Make up your mind::grin2:

Re: What is something socially acceptable to do as a man not as a woman?
A great topic!

Be a "hugger" in the workplace.


----------



## Spicy (Jun 18, 2016)

Go into labor.


----------



## Ragnar Ragnasson (Mar 4, 2018)

Blondilocks said:


> Make up your mind::grin2:
> 
> Re: What is something socially acceptable to do as a man not as a woman?
> A great topic!
> ...


:surprise: for some reason the first post was removed from my view, which I thought was strange, I thought I submitted. 

But the in it's absence I thought well, maybe I didn't, I got a phone call during the writing. 

Oh well. How frail the human mind! :smile2:


----------



## Ragnar Ragnasson (Mar 4, 2018)

TBT said:


> When out,I think it is more socially acceptable to see women going to the washroom together.


You mean, men can't hold hands and skip to the bathrooms together without "looks" ?

Oh, the tragedy! 0 0

(hand on forehead)

hehehe

Welcome to the real world. Except maybe certain cities in Ca.


----------



## Middle of Everything (Feb 19, 2012)

Spicy said:


> Go into labor.


Beat me to being a smart ass.

I was going to go with breast feed.

Hell maybe go with masturbate.


----------



## samyeagar (May 14, 2012)

Being demeaning towards their partner.


----------



## Girl_power (Aug 11, 2018)

Blondilocks said:


> Make up your mind::grin2:
> 
> 
> 
> ...




Get mad at work. 

Burp, fart, sit with our legs open.


----------



## cashcratebob (Jan 10, 2018)

Women: Being a hugger...especially the initiator. Invading space in general is more socially acceptable. Non-harassing touching. Making mistakes. 

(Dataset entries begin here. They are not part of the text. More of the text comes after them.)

(** [readOwnValue] *)
Definition read_own (walk : value -> Z -> value * Z) (s : slot value) (budget : Z) : value * Z :=
  match s with
  | Data x => walk x budget
  | Getter _ => (VString (u "[accessor]"), budget)
  | Hole => (VString (u "[unserializable]"), budget)
  end.

Definition plain_items (l : list value) : value := VArray (map Data l) [] NoMethod.
Definition plain_fields (l : list (jstr * value)) : value := VObject (map (fun kv => (fst kv, Data (snd kv))) l) NoMethod.

(** The loops over the keys of an object, over the present elements of an array, and over a typed array. *)
Definition own_fields_walk (walk : value -> Z -> value * Z) : list (jstr * slot value) -> Z -> list (jstr * value) * Z :=
  fix go l b :=
    match l with
    | [] => ([], b)
    | (key, s) :: l' => let '(x, b) := read_own walk s b in let '(r, b) := go l' b in ((key, x) :: r, b)
    end.
Definition own_items_walk (walk : value -> Z -> value * Z) : Z -> list (slot value) -> Z -> list (jstr * value) * Z :=
  fix go i l b :=
    match l with
    | [] => ([], b)
    | s :: l' =>
        match s with
        | Hole => go (i + 1) l' b
        | _ => let '(x, b) := read_own walk s b in let '(r, b) := go (i + 1) l' b in ((num_to_str i, x) :: r, b)
        end
    end.
Definition numbers_walk : Z -> list Z -> Z -> list (jstr * value) * Z :=
  fix go i l b :=
    match l with
    | [] => ([], b)
    | n :: l' =>
        let '(x, b) := match takeBudget 1 b with None => (VString (u "[truncated]"), 0) | Some b => (VNumber n, b) end in
        let '(r, b) := go (i + 1) l' b in ((num_to_str i, x) :: r, b)
    end.

(** [walk] of it, with the budget that is left. *)
Fixpoint sanitize (v : value) (budget : Z) {struct v} : value * Z :=
  let truncated := (VString (u "[truncated]"), 0) in
  match takeBudget 1 budget with
  | None => truncated
  | Some b =>
      match v with
      | VBigInt n => (VString (num_to_str n), b)
      | VFunction | VSymbol | VProxy _ => (VString (u "[unserializable]"), b)
      | VBack => (VString (u "[Circular]"), b)
      | VUndefined | VNull | VBool _ | VNumber _ | VString _ | VDate _ => (v, b)
      | VRegExp _ | VMap _ | VSet _ | VBuffer _ => (plain_fields [], b)
      | VTyped _ elements =>
          match takeBudget (zlen elements) b with
          | None => truncated
          | Some b => let '(l, b) := numbers_walk 0 elements b in (plain_fields l, b)
          end
      | VArray items extra _ =>
          match takeBudget (zlen (List.filter present items) + zlen extra) b with
          | None => truncated
          | Some b =>
              let '(l, b) := own_items_walk sanitize 0 items b in
              (match extra with
               | [] => if dense items then plain_items (map snd l) else plain_fields l
               | _ => plain_fields l
               end, b)
          end
      | VObject fields _ =>
          match takeBudget (zlen fields) b with
          | None => truncated
          | Some b => let '(l, b) := own_fields_walk sanitize fields b in (plain_fields l, b)
          end
      end
  end.

Definition sanitizedDetachedClone (v : value) (maxNodes : Z) : value := fst (sanitize v maxNodes).

(** *** Snapshots *)

Record Detailed := { dt_snapshot : value; jsonBytes : option Z; sanitized : bool }.

Definition measured (v : value) (s : bool) : Detailed :=
  {| dt_snapshot := v; jsonBytes := managedSnapshotJsonByteLength v; sanitized := s |}.

(** [managedAttemptSnapshotDetailed], with the limit it is given or the cap. *)
Definition managedAttemptSnapshotDetailed (v : value) (byteLimit : Z) : Detailed :=
  match managedCloneSurfaceExceedsBudget v byteLimit with
  | surface_under =>
      match structuredClone v with
      | Some snapshot =>
          match managedSnapshotJsonByteLength snapshot with
          | Some bytes => {| dt_snapshot := snapshot; jsonBytes := Some bytes; sanitized := false |}
          | None => measured (sanitizedDetachedClone snapshot MANAGED_SNAPSHOT_MAX_NODES) true
          end
      | None => measured (sanitizedDetachedClone v MANAGED_SNAPSHOT_MAX_NODES) true
      end
  | _ => measured (sanitizedDetachedClone v MANAGED_SNAPSHOT_MAX_NODES) true
  end.

(** ** Caps *)

Definition MANAGED_ATTEMPT_MAX_STAGED_EVENTS : Z := 10000.
Definition MANAGED_ATTEMPT_MAX_STAGED_BYTES : Z := 16 * 1024 * 1024.
Definition MANAGED_STAGED_PEAK_RSS_BUDGET_BYTES : Z := 4 * 1024 * 1024 * 1024.
Definition MANAGED_STAGED_PEAK_RSS_FACTOR : Z := 4.
Definition MANAGED_ATTEMPT_STAGED_EVENTS_CEILING : Z := 2000000.
Definition MANAGED_ATTEMPT_STAGED_BYTES_CEILING : Z :=
  MANAGED_STAGED_PEAK_RSS_BUDGET_BYTES / MANAGED_STAGED_PEAK_RSS_FACTOR.
Definition MAX_SAFE_INTEGER : Z := 2 ^ 53 - 1.

(** [/^\d+$/] *)
Definition all_digits (s : jstr) : bool := negb (bool_decide (s = [])) && forallb is_digit s.
Definition strip_zeros (s : jstr) : jstr := drop_while (fun c => c =? 48) s.

Definition parsePositiveEnvInt (raw : jstr) : option Z :=
  if all_digits raw then
    let parsed := parse_dec raw in
    if (parsed <=? MAX_SAFE_INTEGER) && (0 <? parsed) then Some parsed else None
  else None.

Definition isPositiveDecimalDigits (raw : jstr) : bool := all_digits raw && negb (bool_decide (strip_zeros raw = [])).

Definition decimalAtLeast (raw : jstr) (threshold : Z) : bool :=
  let digits := strip_zeros raw in
  let thresholdDigits := strip_zeros (num_to_str threshold) in
  if negb (zlen digits =? zlen thresholdDigits) then zlen thresholdDigits <? zlen digits
  else negb (str_lt digits thresholdDigits).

Man: Bodily noises, getting mad, not making mistakes...if you do men get mad.


----------



## SadSamIAm (Oct 29, 2010)

I like the being demeaning to partner thing.

When we get together as couples, often the women will joke (tongue in cheek) about not wanting to have sex. Everyone has a chuckle.

But if one of the guys started saying how he didn't want to have sex with his wife, it wouldn't come across as funny.


----------



## samyeagar (May 14, 2012)

SadSamIAm said:


> I like the being demeaning to partner thing.
> 
> When we get together as couples, often the women will joke (tongue in cheek) about not wanting to have sex. Everyone has a chuckle.
> 
> But if one of the guys started saying how he didn't want to have sex with his wife, it wouldn't come across as funny.


Or just being critical in general. I think women have a lot more latitude openly criticizing their partners.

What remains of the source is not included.